Papa Francisco é amado por muitos crentes, e não poucos o veem quase como um salvador. Muitos intelectuais, personalidades cristãs, líderes religiosos, bem como agnósticos e ateus o admiram, e pode-se supor que ele seja a única autoridade moral global do nosso tempo. No interior da igreja também ganhou muitos bispos e padres conservadores, mas, não poucos deste grupo mostram-se bastante céticos e alguns o consideram um herege.
A Igreja Católica, que em sua história, é especialista em marketing, há algum tempo começou a dar aos papas um atributo atraente. O Papa João XXIII foi o "Papa bom", João Paulo II, o "Papa da nova evangelização", Bento XVI "Papa da verdade". Só com Paulo VI – aquele grande e tímido intelectual, certamente não adequado às estratégias de marketing – este esforço não conseguiu êxito nas relações públicas da Igreja, e tornou-se o "Papa da pílula".
Ao Papa Francisco é dado o título de "Papa da Misericórdia". Este atributo parece legítimo pelo seu pontificado, pois seus escritos, homilias e catequese indicam que o próprio papa se compreende como testemunha da misericórdia de Deus. A renovação, ligada à Bíblia em sua consciente relação com este nome divino central (Ex 34,6s), não se encontra somente em seu enorme potencial ecumênico – pense-se à confissão muçulmana de Deus misericordioso –, mas também na renovação do ordenamento simbólico da Igreja Católica. A ordem simbólica de uma comunidade é marcada pela sua expressão linguística, cultural, estética, ética, afetiva e cognitiva. A Igreja Católica é caracterizada, ao menos desde a Contrarreforma e o barroco a ela associado, por um enorme programa estético. Em certo sentido, ela traz para a terra o palácio celeste. Com isso, o mundo católico apresenta um belo cosmos, finamente estruturado, organizado em cada detalhe, garantido por várias hierarquias. Esta ordem, onde que cada pessoa tem seu próprio lugar específico, vai desde as três classes de cardeais, aos paramentos litúrgicos dos sacerdotes, até as regras da moral sexual católica fixadas no catecismo e à hierarquia das verdades. O problema é que esta ordem, na modernidade, descobre-se sempre mais frágil. Autodeterminação e individualismo, emancipação das estruturas políticas e familiares tradicionais, perda de legitimidade das assim chamadas hierarquias "divinas", e uma grande consciência do potencial de violência dos sistemas normativos e disciplinares totais, colocaram sempre mais à dura prova a Igreja.

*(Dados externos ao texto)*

(* ===== verification/Periodic.v ===== *)
(** * Periodic definitions: the job_periodics table and its writers

    internal/core/schedule.go (PeriodicSpec, UpsertPeriodic, SetPeriodicActive,
    DeletePeriodic, ListPeriodics, NextPeriodicFires), periodic_controls.go
    (PausePeriodic, ResumePeriodic, TriggerPeriodic, the fire history) and the
    jobPeriodicRow hooks of base.go. robfig/cron is a parameter: an expression
    parses to a function from an instant to the next matching one, in the zone the
    host evaluates it in. *)

From Stdlib Require Import Ascii.
From stdpp Require Import pretty.
From S2P Require Import Prelude Types Text Json Store Insert Barrier Sweep Client Controls.

(** ** Cron *)

(** cron.ParseStandard: [None] is a refused expression, [Some next] the Next
    method of the schedule it returns. *)
Class Cron := { ParseStandard : string → option (Z → Z) }.

(** Next's documentation: "the next time this schedule is activated, greater than
    the given time. If no time can be found to satisfy the schedule, return the
    zero time." *)
Class CronLaws `{Cron} : Prop := {
  cron_next_later : ∀ expr next t, ParseStandard expr = Some next → next t = zero_time ∨ (t < next t)%Z
}.

(** ** Rows and specs *)

Record periodicFireEntry := { fe_JobID : string; fe_FiredAt : Z; fe_Manual : bool }.
#[global] Instance periodicFireEntry_eq_dec : EqDecision periodicFireEntry.
Proof. solve_decision. Defined.
(* ===== verification/Scheduler.v ===== *)
(** * The scheduler: firing periodic definitions

    internal/core/scheduler.go and scheduler_periodics.go: which buckets of a
    schedule a tick fires, the enqueue of each under its bucketed key, the advance
    of the cursor with its history, the tick over every due definition, the
    start-up apply of declared definitions with its retry, and the insert-only
    reconcile. A tick is a sequence of transactions, one per insert and one per
    advance. *)

From Stdlib Require Import Ascii.
From stdpp Require Import pretty.
From S2P Require Import Prelude Types Text Json Store Insert Barrier Sweep Client Controls Periodic.

(** ** Missed fires *)

(** [intervalBuckets]: int is int64; a product of durations wraps. *)
Definition intervalBuckets (start intervalSeconds now limit : Z) : list Z * Z :=
  let interval := interval_of intervalSeconds in
  if (interval <=? 0)%Z || (now <? start)%Z then ([], start)
  else
    let n := Z.quot (time_sub now start) interval in
    let first := if (0 <? limit)%Z && (limit <? n + 1)%Z then (n + 1 - limit)%Z else 0%Z in
    ((λ k, start + wrap64 ((first + Z.of_nat k) * interval))%Z <$> seq 0 (Z.to_nat (n - first + 1)),
     (start + wrap64 ((n + 1) * interval))%Z).

(** The loop of [cronBuckets] with a limit: a ring of the last [limit] fires, how
    many it saw, and the first one after now. [None] is the fuel running out. *)
Fixpoint cron_ring (fuel : nat) (schedule : Z → Z) (limit : nat) (now : Z) (ring : list Z) (n : nat) (t : Z)
  : option (list Z * nat * Z) :=
  match fuel with
  | O => None
  | S fuel =>
    if (now <? t)%Z then Some (ring, n, t)
    else cron_ring fuel schedule limit now (<[n mod limit := t]> ring) (S n) (schedule t)
  end.
(** Without one it collects every fire. *)
Fixpoint cron_all (fuel : nat) (schedule : Z → Z) (now t : Z) : option (list Z * Z) :=
  match fuel with
  | O => None
  | S fuel =>
    if (now <? t)%Z then Some ([], t)
    else match cron_all fuel schedule now (schedule t) with
         | Some (all, next) => Some (t :: all, next)
         | None => None
         end
  end.

Section scheduler.
Context `{Cron} `{Foundation} `{RowOrder}.

Definition cronBuckets (fuel : nat) (expr : string) (start now limit : Z) : option (res (list Z * Z)) :=
  match ParseStandard expr with
  | None => Some (Err ErrCronSpec)
  | Some schedule =>
    if (limit <=? 0)%Z then
      match cron_all fuel schedule now start with Some r => Some (Ok r) | None => None end
    else
      let limit := Z.to_nat limit in
      match cron_ring fuel schedule limit now (replicate limit zero_time) 0 start with
      | None => None
      | Some (ring, n, t) =>
        let count := n `min` limit in
        Some (Ok ((λ i, ring !!! ((n - count + i) mod limit)) <$> seq 0 count, t))
      end
  end.

(** ** Firing one definition *)

Definition bucket_key (slug : string) (bucket : Z) : string := slug +:+ "@" +:+ pretty (bucket / second)%Z.

(** [enqueueBucket]: the job's id, or [None] for a collision. *)
Definition enqueueBucket (cl : Client) (ctx : context) (def : jobPeriodicRow) (bucket : Z) (d : db)
  : res (option string * db) :=
  let payload := if is_empty (p_ArgsTemplate def) then "{}" else p_ArgsTemplate def in
  client_insert cl ctx (p_Kind def) payload
    {| o_Queue := p_Queue def; o_UniqueKey := bucket_key (p_Slug def) bucket; o_UniqueActiveKey := "";
       o_ScheduleAt := Some bucket; o_Parent := None; o_Priority := 0; o_ExecutorClass := "";
       o_MaxAttempts := 0; o_Timeout := 0; o_Tx := false; o_RequestID := ""; o_Tags := [];
       o_Metadata := ∅ |} InsertSourcePeriodic (p_Slug def) d.
(** ** Staggered due times *)

(** time.Duration(int64(window) * int64(i) / int64(total)): the product wraps. *)
Definition slot_offset (window total i : Z) : Z := Z.quot (wrap64 (window * i)) total.

(** [scheduledAtValue]: the value the CASE yields for a row. *)
Definition scheduledAtValue (ids : list string) (base window total placed : Z) (r : jobRow) : Z :=
  if (window <=? 0)%Z || (total <=? 0)%Z then base
  else match list_find (λ id, id = j_ID r) ids with
       | Some (k, _) => (base + slot_offset window total (placed + Z.of_nat k))%Z
       | None => j_ScheduledAt r
       end.

(** ** Retried batches *)

Definition replayBatchRetries : nat := 3.
Definition retryableBatchError (e : error) : bool :=
  match e with ErrDuplicateKey | ErrDeadlock | ErrSerialization => true | _ => false end.

(** What other connections commit while one attempt at a batch runs: before its
    first read, before it locks its rows, before its UPDATE; and an error the
    database raises in it. *)
Record interference := {
  iv_read : db → db; iv_lock : db → db; iv_update : db → db; iv_fail : option error
}.
Definition undisturbed : interference :=
  {| iv_read := id; iv_lock := id; iv_update := id; iv_fail := None |}.

(** ** Rows in id order *)

Definition id_le (a b : jobRow) : Prop := bytes_le (j_ID a) (j_ID b).
#[global] Instance id_le_dec : RelDecision id_le.
Proof. intros a b. unfold id_le. apply _. Defined.
#[global] Instance id_le_trans : Transitive id_le.
Proof. intros a b c. unfold id_le. by etrans. Qed.
#[global] Instance id_le_total : Total id_le.
Proof. intros a b. unfold id_le. apply (total bytes_le). Qed.

Lemma filter_none {A} (P : A → Prop) `{!∀ x, Decision (P x)} (l : list A) :
  (∀ x, x ∈ l → ¬ P x) → filter P l = [].
Proof.
  intros Hn. induction l as [|x l IH]; [done|]. rewrite filter_cons_False by (apply Hn; set_solver).
  apply IH. set_solver.
Qed.

Lemma sorted_sublist {A} (R : relation A) (l1 l2 : list A) :
  l1 `sublist_of` l2 → StronglySorted R l2 → StronglySorted R l1.
Proof.
  induction 1 as [|x l1 l2 Hsub IH|x l1 l2 Hsub IH]; intros Hs; [done|..];
    apply StronglySorted_inv in Hs as [Hs Hx]; [|auto].
  constructor; [auto|]. rewrite Forall_forall in *. intros y Hy. apply Hx. by eapply elem_of_sublist.
Qed.
(* ===== verification/Query.v ===== *)
(** * Listing and counting jobs: internal/core/job_query.go, job_count.go

    A [JobQuery] is a filter, an order and a page. [applyJobFilter] is the WHERE
    clause as a predicate on a row of the tables; [queryRows] and
    [finishedQueryRows] are the statements of a page, one row longer than it; and
    [QueryJobs] is the whole call, its refusals first. A cursor is the key of the
    last row of a page, so following NextCursor lists every match once. *)

From Stdlib Require Import Ascii.
From S2P Require Import Prelude Types Text Json Fingerprint Store Insert Sweep Retention Batch Ids Base64.

(** ** Sorts and queries *)

Inductive JobSort :=
| JobSortNewest | JobSortOldest | JobSortFinished | JobSortScheduled | JobSortOther (s : string).
#[global] Instance JobSort_eq_dec : EqDecision JobSort.
Proof. solve_decision. Defined.

Definition MaxContainmentWindow : Z := (7 * 24 * 60 * minute)%Z.
Definition MaxReadLimit : Z := 200.
Definition defaultQueryLimit : Z := 50.
Definition maxRunErrorBytes : nat := Z.to_nat 256.

(** A nil bound or slice is [None] or []; a zero time is [zero_time]. *)
Record JobQuery := {
  q_IDs : list string; q_States : list JobState; q_Kinds : list string; q_Queues : list string;
  q_Tags : list string; q_ParentJobID : string;
  q_PriorityMin : option Z; q_PriorityMax : option Z; q_AttemptMin : option Z; q_AttemptMax : option Z;
  q_CreatedFrom : Z; q_CreatedTo : Z; q_ScheduledFrom : Z; q_ScheduledTo : Z;
  q_FinalizedFrom : Z; q_FinalizedTo : Z;
  q_ArgsContains : string; q_MetadataContains : string;
  q_ErrorClasses : list ErrorClass; q_Fingerprint : string; q_ErrorContains : string;
  q_Sort : JobSort; q_Cursor : string; q_Limit : Z
}.
Definition zero_query : JobQuery :=
  {| q_IDs := []; q_States := []; q_Kinds := []; q_Queues := []; q_Tags := []; q_ParentJobID := "";
     q_PriorityMin := None; q_PriorityMax := None; q_AttemptMin := None; q_AttemptMax := None;
     q_CreatedFrom := zero_time; q_CreatedTo := zero_time; q_ScheduledFrom := zero_time;
     q_ScheduledTo := zero_time; q_FinalizedFrom := zero_time; q_FinalizedTo := zero_time;
     q_ArgsContains := ""; q_MetadataContains := ""; q_ErrorClasses := []; q_Fingerprint := "";
     q_ErrorContains := ""; q_Sort := JobSortOther ""; q_Cursor := ""; q_Limit := 0 |}.

(** [queryCursor]: the key of the last row on a page. *)
Record queryCursor := { qc_Sort : JobSort; qc_Time : option Z; qc_ID : string }.

(** PostgreSQL's operators, and encoding/json on a [queryCursor] (Marshal refuses
    an instant whose year has no RFC 3339 form). *)
Class QueryLib := {
  (** column @> CAST(value AS jsonb) *)
  jsonb_contains : string → string → bool;
  (** text ILIKE pattern ESCAPE '\' *)
  ilike : string → string → bool;
  marshalCursor : queryCursor → option string;
  unmarshalCursor : string → option queryCursor
}.
(** Unmarshal reads back what Marshal wrote. *)
Class QueryLibLaws `{QueryLib} : Prop :=
  cursor_marshal_roundtrip : ∀ c b, marshalCursor c = Some b → unmarshalCursor b = Some c.

Definition readLimit (limit def : Z) : Z := if (limit <=? 0)%Z then def else Z.min limit MaxReadLimit.

(** ** The filter *)

(** [distinctStates]: each repeat dropped, in order. *)
Definition distinctStates (states : list JobState) : list JobState :=
  foldl (λ out s, if state_in s out then out else out ++ [s]) [] states.

(** A condition a field adds only when it is set. *)
Definition when_list {A} (l : list A) (b : bool) : bool := match l with [] => true | _ => b end.
Definition when_some {A} (o : option A) (f : A → bool) : bool := match o with Some x => f x | None => true end.
Definition when_time (t : Z) (b : bool) : bool := if is_zero_time t then true else b.
Definition when_text (s : string) (b : bool) : bool := if is_empty s then true else b.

O Papa João Paulo II e Bento XVI entendiam por "nova evangelização", sobretudo, um retorno à Igreja, como um sistema de ordem universal e constitutivo de identidade – com particular atenção à defesa da dignidade humana universal – onde, sobretudo o clero, como mediador entre o homem e Deus, desemprenhava o papel de guia. O problema era, no entanto, que nas novas megacidades e realidades culturais, o ordo construído ao longo dos séculos possuía uma base social sempre menor. Privada de sua tradicional base cultural, a Igreja tornou-se sempre mais mediatizada e virtualizada. Suas tradições, constitutivas de identidade, tornaram-se, no perfeito estilo pós-moderno "marcas" sem conteúdo e sem história, enquanto o clero mais jovem é esmagado entre o papel de guardião de uma ordem imaginária intocável e os mundos frágeis que se encontram in loco. Paradoxalmente, então, a Igreja, que queria combater a pós-moderna perda de identidade e o niilismo, tornou-se, ela mesma, cada vez mais expressão da sociedade global pós-moderna: longe da história concreta e de suas feridas, longe da esperança concreta e das suas fadigas.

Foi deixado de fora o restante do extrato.